Die Neuro-Reflex-Therapien nach Lone Sørensen und die Faszienforschung lassen sich sehr gut miteinander verbinden, weil beide Ansätze den Körper als vernetztes, ganzheitliches System verstehen.

Faszien durchziehen den gesamten Körper als dreidimensionales Bindegewebsnetzwerk. Sie verbinden Muskeln, Organe, Nerven und Gefäße miteinander und enthalten eine sehr hohe Dichte an Mechanorezeptoren und freien Nervenendigungen. Dadurch spielen sie eine wichtige Rolle für Körperwahrnehmung, Bewegungskontrolle und neuronale Regulation.

Reflexzonen und fasziale Netzwerke

In den Neuro-Reflex-Therapien nach Lone Sørensen werden gezielt und sanft Reflexpunkte im Gesicht, an Füßen, Händen oder am Körper stimuliert. Diese Punkte stehen über neuronale Verschaltungen mit bestimmten Körperregionen, Organen und Funktionssystemen in Verbindung.

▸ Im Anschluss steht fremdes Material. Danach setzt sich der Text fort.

(* ===== verification/Warmup2.v ===== *)
(** * Warmup2/warmup2.c: the token bucket emulator

    Five threads share the queues Q1 and Q2, the token bucket and the list of
    finished packets.  The model is a transition system: each thread has a
    program point, and a step runs one thread from a program point to the
    next.  The bodies of the threads run under [myLock], but the tests of
    their outer loops do not take it: each variable such a test reads is read
    in a step of its own, and a critical section is cut into several steps
    wherever it changes one of them ([inputQSize] and whether Q1 and Q2 are
    empty).

    A packet is known by its id, which stands for its address; the queues are
    sequences of packets (the list operations are those of my402list.c, see
    My402List.v).  Times are microseconds since [emulationStartTime]; the
    values that [gettimeofday] returns are chosen by the environment and do
    not decrease.  The lines printed are kept as events, without their time
    stamps. *)
From stdpp Require Import base gmap list fin_maps sorting.
From Stdlib Require Import ZArith Lia Ascii.
From S2P Require Import Prelude.
Open Scope Z_scope.

(** ** Data *)
Record MyPacket := mkPacket {
  serviceType : Z;
  packetType : Z;
  packetId : Z;
  tokenNeed : Z;
  interPacketTime : Z;
  packetServiceTime : Z;
  arriveTime : Z;
  enterQ1Time : Z;
  leaveQ1Time : Z;
  enterQ2Time : Z;
  leaveQ2Time : Z;
  beginServiceTime : Z;
  endServiceTime : Z;
  realInterPacketArriveTime : Z
}.
Record PacketData := mkPacketData { pd_tokenNeed : Z; pd_interPcketTime : Z; pd_packetServiceTime : Z }.

Inductive event :=
| EArrive (id need : Z) (dropped : bool)
| EEnterQ1 (id : Z)
| ELeaveQ1 (id tokens : Z)
| EEnterQ2 (id : Z)
| ELeaveQ2 (id : Z)
| EBegin (id server : Z)
| EDepart (id server : Z)
| EToken (id tokens : Z)
| ETokenDrop (id : Z)
| ESignal
| ERemoved (id : Z).

(** Program points.  [packetFunc]: the loop test; after the sleep, before the
    lock; with the lock: a packet is due, it is in Q1, the head of Q1 has left
    it but is not in Q2 yet. *)
Inductive ppc := PTest | PWait (d : PacketData) | PDue (d : PacketData) | PQueued | PMoved (p : Z) | PEnd.
(** [tokenFunc]: the two reads of the loop test, [inputQSize] and then Q1;
    before the lock; with the lock, the head of Q1 has left it but is not in Q2
    yet. *)
Inductive tpc := TTest | TTestQ1 | TWait | TMoved (p : Z) | TEnd.
(** [serverFunc]: the three reads of the loop test, [inputQSize], Q1 and Q2;
    before the lock (or woken up); in [pthread_cond_wait]; serving a packet. *)
Inductive spc := STest | STestQ1 | STestQ2 | SLock | SBlocked | SServe (p : Z) | SEnd.
(** [signalFunc]: before SIGINT; with the lock, [inputQSize] is 0; Q1 is empty
    too; done. *)
Inductive gpc := GWait | GMarked | GCleared | GEnd.
#[export] Instance PacketData_eq_dec : EqDecision PacketData.
Proof. solve_decision. Defined.
#[export] Instance ppc_eq_dec : EqDecision ppc.
Proof. solve_decision. Defined.
#[export] Instance tpc_eq_dec : EqDecision tpc.
Proof. solve_decision. Defined.
#[export] Instance spc_eq_dec : EqDecision spc.
Proof. solve_decision. Defined.
#[export] Instance gpc_eq_dec : EqDecision gpc.
Proof. solve_decision. Defined.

Aus faszialer Sicht können diese Reflexpunkte auch als Zugangsstellen zum faszial-neurologischen Netzwerkverstanden werden. Mechanische Reize an der Haut und im Bindegewebe werden über Rezeptoren in den Faszien aufgenommen und an das Nervensystem weitergeleitet.

Wirkung über das Nervensystem und das Fasziengewebe

Die Stimulation von Reflexzonen kann daher mehrere Ebenen beeinflussen:

  • Neurologische Regulation durch Aktivierung von Rezeptoren und Reflexbahnen

  • Veränderung des faszialen Tonus durch mechanische und neuronale Reize

  • Verbesserung von Durchblutung und Gewebehydrierung

  • Unterstützung von Beweglichkeit und funktioneller Balance

Ganzheitlicher Ansatz

Sowohl die Faszienforschung als auch die Neuro-Reflex-Therapien zeigen, dass der Körper nicht isoliert funktioniert. Struktur (Faszien), Bewegung und Nervensystem sind eng miteinander verbunden.

Die gezielte Stimulation von Reflexzonen kann daher als Impuls verstanden werden, der über das neuro-fasziale Netzwerkregulierende Prozesse im gesamten Körper anstößt.